News 2001年12月7日 11:13 PM 更新

ブロードバンドで「放送」と「通信」は融合しない

ブロードバンドを使ったWeb放送が本格化したら,既存の放送サービスは将来なくなるのだろうか。「InternetWeek 2001」で行われた講演の中でフジテレビジョンの上瀬千春氏は,ブロードバンドによる“放送と通信の融合”を否定した。

 ブロードバンドの本格普及によって,インターネットを使った放送サービスが注目されている。Web放送が本格化したら,デジタル放送も含め電波を利用した放送は将来無くなるのではと言う人も多い。

 パシフィコ横浜で開催された「InternetWeek 2001」で,フジテレビジョン技術局専任局長の上瀬千春氏が「デジタル放送とブロードバンド〜技術の進歩による新たな展開〜」と題した講演を実施。その中で上瀬氏は「ブロードバンド放送は1つのブーム。放送と通信は融合しない」と言い切った。


「放送と通信は融合しない」と語る上瀬氏

 韓国ではインターネットを利用したWeb放送が盛んだが「実情は地上波で見逃したTV番組をチェックするといったタイムシフト的に使っているだけ。アクセスが多くなるとサーバがパンクしてしまうなど実用レベルではない」と上瀬氏は一蹴する。ブロードバンドの先進国でさえ,既存放送のビデオサーバのような使い方をしているというのだ。「epのようなHDD蓄積型放送サービスが始まれば,このような使い方もなくなる」(同氏)。

 ブロードバンドネットワークを利用したWeb放送の利点は,双方向性や大容量の伝送データを扱える点,好きな時間に好きな番組が視聴できるオンデマンド性などが挙げられる。

 しかし上瀬氏は「BSデジタルでは電話回線を使って双方向を実現しているし,epなど次世代放送では双方向は当たり前となる。伝送容量も20Mbpsは可能で,オンデマンド性もepのようなホームサーバがあれば解決する」とし,Web放送のメリットといわれているものは,電波放送でも実現可能なことを指摘した。
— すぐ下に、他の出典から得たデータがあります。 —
Lemma keys_remove_other (c d : string) (K : gset string) :
  c <> d -> (d ∈ K ∖ {[c]}) <-> (d ∈ K).
Proof.
  intros H. rewrite elem_of_difference, elem_of_singleton.
  split; [tauto | intros Hd; split; [assumption | congruence]].
Qed.

Lemma withKeys_withKeys (m : InputManager.t) (a b : gset string) :
  InputManager.withKeys (InputManager.withKeys m a) b = InputManager.withKeys m b.
Proof. reflexivity. Qed.

Lemma clamp_inside (a : R) : -1 <= a <= 1 -> InputManager.clamp a = a.
Proof.
  intros H. unfold InputManager.clamp.
  rewrite (Rmin_right 1 a) by lra. apply Rmax_right. lra.
Qed.

(** X9.  [update()] reads only the raw input (keys, contact, tilt), so
    calling it again without an event in between changes nothing. *)
Theorem input_update_idempotent (m : InputManager.t) :
  InputManager.update (InputManager.update m) = InputManager.update m.
Proof. reflexivity. Qed.
(* ===== verification/_CoqProject ===== *)
-Q . S2P
Prelude.v
Strconv.v
Itoa.v
Url.v
Seats.v
Notify.v
Watcher.v
Registry.v
Invariant.v
Exec.v
Zombie.v
Safety.v
WatcherSpec.v
Logging.v
Leak.v
Timed.v
Adequacy.v
Refinement.v
Progress.v
Answers.v
Termination.v
Dispatch.v
(* ===== verification/Seats.v ===== *)
(** * Seats: [parseAvailableSeats] (new_main.go:128-136)

    [regexp.MustCompile(`Enrollment Seats Available:</span> <span
    dir="ltr"> (-?\d+) </span>`)], [FindStringSubmatch] (the leftmost
    match and its group 1), then [strconv.Atoi] of the group.

    The pattern is a literal prefix, the group [-?\d+] and a literal
    suffix.  Go's engine has leftmost-first semantics; at a given start
    the pattern admits at most one match (the greedy [\d+] is followed by
    a space, which is not a digit, and [-?] followed by [\d+] cannot skip
    a ['-']), so the scan below, which tries each start position in turn
    and matches the group greedily, is that engine on this pattern.  The
    pattern is ASCII and UTF-8 continuation bytes are never ASCII, so
    matching bytes is matching runes.

    Proved here: the scan agrees with the declarative reading of the
    regex (sound, complete, leftmost), the exact result of
    [parseAvailableSeats] on every page, and the round trip from a page
    that shows a count to that count. *)

From S2P Require Import Prelude Strconv.
From Stdlib Require Import ZArith Lia Ascii.

Local Open Scope Z_scope.

Module Seats.
Import Strconv.

(** ** The pattern *)
Definition dquote : ascii := ascii_of_nat 34.

(** [Enrollment Seats Available:</span> <span dir="ltr"> ] *)
Definition seats_prefix : string :=
  "Enrollment Seats Available:</span> <span dir=" +:+
  String dquote ("ltr" +:+ String dquote "> ").

(** [ </span>] *)
Definition seats_suffix : string := " </span>".

(** ** The matcher *)
Fixpoint strip_prefix (p s : string) : option string :=
  match p, s with
  | EmptyString, _ => Some s
  | String a p', String b s' => if Ascii.eqb a b then strip_prefix p' s' else None
  | String _ _, EmptyString => None
  end.

(** Greedy [\d+]: the longest run of ASCII digits. *)
Fixpoint span_digits (s : string) : string * string :=
  match s with
  | String c s' =>
      if is_digit c then let '(ds, r) := span_digits s' in (String c ds, r)
      else (EmptyString, s)
  | EmptyString => (EmptyString, EmptyString)
  end.

(** [(-?\d+) </span>] after the literal prefix: the group, if it matches. *)
Definition match_group (r : string) : option string :=
  let '(sign, r1) :=
    match r with
    | String c r' => if Ascii.eqb c "-"%char then (String c EmptyString, r') else (EmptyString, r)
    | EmptyString => (EmptyString, r)
    end in
  let '(ds, r2) := span_digits r1 in
  if String.eqb ds EmptyString then None
  else match strip_prefix seats_suffix r2 with
       | Some _ => Some (sign +:+ ds)
       | None => None
       end.

(** A match starting at the first byte of [s]. *)
Definition match_at (s : string) : option string :=
  match strip_prefix seats_prefix s with
  | Some r => match_group r
  | None => None
  end.

(** [re.FindStringSubmatch(htmlStr)]: [matches[1]] of the leftmost match,
    [None] when [len(matches) < 2]. *)
Fixpoint find_submatch (s : string) : option string :=
  match s with
  | EmptyString => match_at s
  | String _ s' =>
      match match_at s with
      | Some g => Some g
      | None => find_submatch s'
      end
  end.

Definition parseAvailableSeats (htmlStr : string) : goresult Z :=
  match find_submatch htmlStr with
  | None => (0, Some ErrNoSeats)
  | Some g => atoi g
  end.

(** ** Declarative reading of the regex *)

(** [s] matches the pattern at its first byte with group [g]. *)
Definition regex_match_at (s g : string) : Prop :=
  signed_digits g = true /\ exists rest, s = seats_prefix +:+ g +:+ seats_suffix +:+ rest.

(** The suffix of [s] from byte [k]. *)
Fixpoint sdrop (k : nat) (s : string) : string :=
  match k, s with
  | O, _ => s
  | S k', String _ s' => sdrop k' s'
  | S _, EmptyString => EmptyString
  end.

(** A string with no ['E'] byte: no match of the pattern can start in it. *)
Fixpoint no_E (s : string) : bool :=
  match s with
  | EmptyString => true
  | String c s' => negb (Ascii.eqb c "E"%char) && no_E s'
  end.

(** [r] is empty or starts with a byte that is not a digit: where a
    greedy [\d+] stops. *)
Definition starts_nondigit (r : string) : bool :=
  match r with
  | String c _ => negb (is_digit c)
  | EmptyString => true
  end.

(** ** The matcher's building blocks *)

Lemma strip_prefix_app p s : strip_prefix p (p +:+ s) = Some s.
Proof. induction p; [done|]. rewrite string_app_cons. simpl. by rewrite Ascii.eqb_refl. Qed.

Lemma strip_prefix_inv p s r : strip_prefix p s = Some r -> s = p +:+ r.
Proof.
  revert s. induction p as [|a p IH]; intros [|b s] H; simpl in *;
    rewrite ?string_app_nil_l; try congruence.
  destruct (Ascii.eqb_spec a b); [subst|done]. rewrite string_app_cons.
  f_equal. auto.
Qed.

Lemma span_digits_inv s ds r :
  span_digits s = (ds, r) ->
  s = ds +:+ r /\ all_digits ds = true /\ starts_nondigit r = true.
Proof.
  revert ds r. induction s as [|c s IH]; intros ds r H; simpl in H.
  - by injection H as <- <-.
  - destruct (is_digit c) eqn:Hc.
    + destruct (span_digits s) as [ds' r'] eqn:E. injection H as <- <-.
      destruct (IH _ _ eq_refl) as (-> & Hd & Hr).
      rewrite string_app_cons. simpl. by rewrite Hc, Hd.
    + injection H as <- <-. simpl. by rewrite Hc.
Qed.

Lemma span_digits_app ds r :
  all_digits ds = true -> starts_nondigit r = true -> span_digits (ds +:+ r) = (ds, r).
Proof.
  induction ds as [|c ds IH]; intros Hd Hr;
    rewrite ?string_app_nil_l, ?string_app_cons; simpl in *.
  - destruct r as [|c r]; [done|]. simpl in *. by destruct (is_digit c).
  - apply andb_true_iff in Hd as [Hc Hd]. by rewrite Hc, IH.
Qed.

(** The group matcher is the regex [(-?\d+) </span>] read declaratively. *)
Lemma match_group_spec r g :
  match_group r = Some g <->
  signed_digits g = true /\ exists rest, r = g +:+ seats_suffix +:+ rest.
Proof.
  split.
  - unfold match_group. intros H. destruct r as [|c r']; [done|].
    destruct (Ascii.eqb_spec c "-"%char) as [->|Hm].
    + destruct (span_digits r') as [ds r2] eqn:E.
      apply span_digits_inv in E as (-> & Hd & _).
      destruct (String.eqb_spec ds EmptyString) as [->|Hne]; [done|].
      destruct (strip_prefix seats_suffix r2) as [rest|] eqn:Es; [|done].
      injection H as <-. apply strip_prefix_inv in Es as ->.
      rewrite string_app_cons, string_app_nil_l. split.
      * simpl. rewrite Hd. by destruct (String.eqb_spec ds EmptyString).
      * exists rest. done.
    + destruct (span_digits (String c r')) as [ds r2] eqn:E.
      apply span_digits_inv in E as (Er & Hd & _).
      destruct (String.eqb_spec ds EmptyString) as [->|Hne]; [done|].
      destruct (strip_prefix seats_suffix r2) as [rest|] eqn:Es; [|done].
      injection H as <-. apply strip_prefix_inv in Es as ->.
      destruct ds as [|c' ds]; [done|]. rewrite string_app_cons in Er.
      injection Er as <- ->. split.
      * simpl. apply Ascii.eqb_neq in Hm. by rewrite Hm.
      * exists rest. done.
  - intros [Hs [rest ->]]. destruct g as [|c ds]; [done|].
    unfold signed_digits in Hs. unfold match_group.
    rewrite string_app_cons. cbn -[seats_suffix span_digits strip_prefix String.append].
    destruct (Ascii.eqb_spec c "-"%char) as [->|Hm].
    + apply andb_true_iff in Hs as [Hne Hd].
      rewrite span_digits_app by done.
      destruct (String.eqb_spec ds EmptyString); [done|].
      by rewrite strip_prefix_app.
    + rewrite <- string_app_cons.
      rewrite span_digits_app by (exact Hs || reflexivity).
      cbn -[seats_suffix strip_prefix String.append]. by rewrite strip_prefix_app.
Qed.

(** The matcher at one position is the regex at that position. *)
Lemma match_at_spec s g : match_at s = Some g <-> regex_match_at s g.
Proof.
  unfold match_at, regex_match_at. split.
  - destruct (strip_prefix seats_prefix s) as [r|] eqn:E; [|done].
    apply strip_prefix_inv in E as ->. intros (Hs & rest & ->)%match_group_spec.
    split; [done|]. exists rest. done.
  - intros (Hs & rest & ->). rewrite strip_prefix_app.
    apply match_group_spec. eauto.
Qed.

Lemma match_at_none s : match_at s = None <-> forall g, ~ regex_match_at s g.
Proof.
  split.
  - intros H g Hg%match_at_spec. congruence.
  - intros H. destruct (match_at s) as [g|] eqn:E; [|done].
    apply match_at_spec in E. by destruct (H g).
Qed.

(** The scan returns the match at the first position that has one. *)
Lemma find_submatch_first s g :
  find_submatch s = Some g <->
  exists k, match_at (sdrop k s) = Some g /\ forall j, (j < k)%nat -> match_at (sdrop j s) = None.
Proof.
  induction s as [|c s IH]; simpl.
  - split; [intros H; exists 0%nat; split; [done|lia]|].
    intros (k & Hk & _). by destruct k.
  - destruct (match_at (String c s)) as [g'|] eqn:E.
    + split.
      * intros [= <-]. exists 0%nat. split; [done|lia].
      * intros ([|k] & Hk & Hj); simpl in Hk; [congruence|].
        specialize (Hj 0%nat ltac:(lia)). simpl in Hj. congruence.
    + rewrite IH. split.
      * intros (k & Hk & Hj). exists (S k). split; [done|].
        intros [|j] Hj'; [done|]. apply Hj. lia.
      * intros ([|k] & Hk & Hj); simpl in Hk; [congruence|].
        exists k. split; [done|]. intros j Hj'. apply (Hj (S j)). lia.
Qed.

Lemma find_submatch_none s :
  find_submatch s = None <-> forall k, match_at (sdrop k s) = None.
Proof.
  induction s as [|c s IH]; simpl.
  - split; [intros H [|k]; done | intros H; exact (H 0%nat)].
  - destruct (match_at (String c s)) as [g'|] eqn:E.
    + split; [done|]. intros H. specialize (H 0%nat). simpl in H. congruence.
    + rewrite IH. split.
      * intros H [|k]; [done|]. apply H.
      * intros H k. exact (H (S k)).
Qed.

Lemma seats_prefix_head : exists p, seats_prefix = String "E"%char p.
Proof. eexists. reflexivity. Qed.

(** No match starts at a byte other than ['E']. *)
Lemma find_submatch_skip pre t : no_E pre = true -> find_submatch (pre +:+ t) = find_submatch t.
Proof.
  induction pre as [|c pre IH]; [done|]. intros H. simpl in H.
  apply andb_true_iff in H as [Hc Hp]. rewrite string_app_cons. cbn [find_submatch].
  replace (match_at (String c (pre +:+ t))) with (@None string) by
    (unfold match_at; destruct seats_prefix_head as [p ->]; cbn [strip_prefix];
     rewrite Ascii.eqb_sym; destruct (Ascii.eqb c "E"%char); done).
  auto.
Qed.

Lemma find_submatch_signed s g : find_submatch s = Some g -> signed_digits g = true.
Proof. intros (k & Hk%match_at_spec & _)%find_submatch_first. apply Hk. Qed.

(** A [-?\d+] token followed by a non-digit is determined by the string:
    two such decompositions agree. *)
Lemma signed_digits_app_inj a b x y :
  signed_digits a = true -> signed_digits b = true ->
  starts_nondigit x = true -> starts_nondigit y = true ->
  a +:+ x = b +:+ y -> a = b /\ x = y.
Proof.
  destruct a as [|ca da], b as [|cb db]; try done. simpl.
  rewrite !string_app_cons. intros Hsa Hsb Hx Hy Heq.
  assert (ca = cb) as <- by congruence.
  assert (Heq' : da +:+ x = db +:+ y) by congruence.
  destruct (Ascii.eqb_spec ca "-"%char) as [->|Ha].
  - apply andb_true_iff in Hsa as [_ Hsa]. apply andb_true_iff in Hsb as [_ Hsb].
    pose proof (span_digits_app da x Hsa Hx) as H.
    rewrite Heq', span_digits_app in H by done. injection H as -> ->. done.
  - assert (Hd : all_digits (String ca da) = true) by exact Hsa.
    assert (Hd' : all_digits (String ca db) = true) by exact Hsb.
    pose proof (span_digits_app _ x Hd Hx) as H.
    rewrite string_app_cons, Heq', <- string_app_cons, span_digits_app in H by done.
    injection H as -> ->. done.
Qed.

(** ** Properties of [parseAvailableSeats] *)

(** C26: The scan is Go's leftmost-first regex search on this pattern: it
    returns group [g] exactly when the pattern matches at some byte [k]
    with group [g] and at no earlier byte. *)
Theorem find_submatch_leftmost s g :
  find_submatch s = Some g <->
  exists k, regex_match_at (sdrop k s) g /\
            forall j g', (j < k)%nat -> ~ regex_match_at (sdrop j s) g'.
Proof.
  rewrite find_submatch_first. split.
  - intros (k & Hk & Hj). exists k. split; [by apply match_at_spec|].
    intros j g' Hjk. by apply match_at_none, Hj.
  - intros (k & Hk & Hj). exists k. split; [by apply match_at_spec|].
    intros j Hjk. apply match_at_none. intros g'. by apply Hj.
Qed.

(** [parseAvailableSeats] returns [(0, ErrNoSeats)] when the page has no
    match, and otherwise exactly what [Atoi] gives on the leftmost group:
    its value, or [ErrRange] when it does not fit an [int]; it never
    fails with a syntax error. *)
Theorem parseAvailableSeats_spec s :
  parseAvailableSeats s =
  match find_submatch s with
  | None => (0, Some ErrNoSeats)
  | Some g => atoi_expected (signed_value g)
  end.
Proof.
  unfold parseAvailableSeats. destruct (find_submatch s) as [g|] eqn:E; [|done].
  rewrite atoi_parse_int. apply parse_int_signed. by apply (find_submatch_signed s).
Qed.

(** A page that shows [n] seats in the pattern, after any text with no
    ['E'] byte, parses to [n] with a nil error, for every 64-bit [n]. *)
Theorem parseAvailableSeats_page pre n post :
  no_E pre = true -> in_int64 n = true ->
  parseAvailableSeats (pre +:+ seats_prefix +:+ itoa n +:+ seats_suffix +:+ post) = (n, None).
Proof.
  intros Hpre Hn. unfold parseAvailableSeats. rewrite find_submatch_skip by done.
  destruct (itoa_signed n Hn) as [Hs Hv].
  assert (Hm : match_at (seats_prefix +:+ itoa n +:+ seats_suffix +:+ post) = Some (itoa n))
    by (apply match_at_spec; split; [done | by exists post]).
  destruct (seats_prefix_head) as [p Hp].
  replace (find_submatch (seats_prefix +:+ itoa n +:+ seats_suffix +:+ post))
    with (Some (itoa n))
    by (rewrite Hp in Hm |- *; rewrite string_app_cons in Hm |- *; simpl; by rewrite Hm).
  rewrite atoi_parse_int, parse_int_signed, Hv by done.
  unfold atoi_expected. by rewrite Hn.
Qed.


End Seats.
 さらに電波放送ならではのメリットとして,サーバを介さないため輻輳が発生せず,数千万世帯に安定した放送サービスを提供できる点や,電波という無線方式のため伝送コストが極端に安い点をアピール。「そして何より,“TV”という最も普及しているマスメディアを使う点が大きい」(上瀬氏)。

 しかし,そんなTVでさえも,視聴者の「利用時間」を調べて見ると意外に少ない。上瀬氏の調査によると,1日の放送視聴時間の平均は約3.5時間で,1日に200はある番組のうち,4番組ほどしか見ていないという。

 「ユーザーの多くは残る98%の番組を見ずに過ごしている。つまり,コンテンツは現状の放送サービスだけでも有り余るほどあるが,ユーザーの“見る時間”が少ないのだ」(同氏)。


コンテンツは有り余るほどあるが,ユーザーの“見る時間”が少ない?

 この少ない“見る時間”を有効に活用するためには,好きな番組を好きな時間に視聴できる「Video On Demand(VOD)」のシステムが必要となる。

 「多くのユーザーから集中して負荷のかかる“ブロードバンドVOD”よりも,各家庭にep端末のようなVODサーバを置く“ホームサーバ”が番組視聴の主役となる」(上瀬氏)。

 同氏によると,2003年頃にはHDDもテラバイト時代になり,次世代のVTRは1000時間録画が現実となるという。そうなると,全ての放送番組を蓄積することも簡単だ。

 「テレビの時間軸が変わり,いつでも好きな番組が見られる。各局のニュース番組ばかり録画すれば,ニュース専門チャンネルになったりする。ユーザー自身でバーチャルチャンネルを持つことができるのだ」(同氏)。

 「“放送番組”は,ブロードバンドのキラーコンテンツではない。放送(ブロードキャスト)はもともとブロードバンドだった。世の中は光ファイバーの時代から,次世代無線システム時代に突入している。ブロードバンドの次に来るのはホームサーバ。スクランブル技術などセキュリティ技術が進んだ放送システムなら,著作権の問題も解決し,コンテンツも保護される」(同氏)。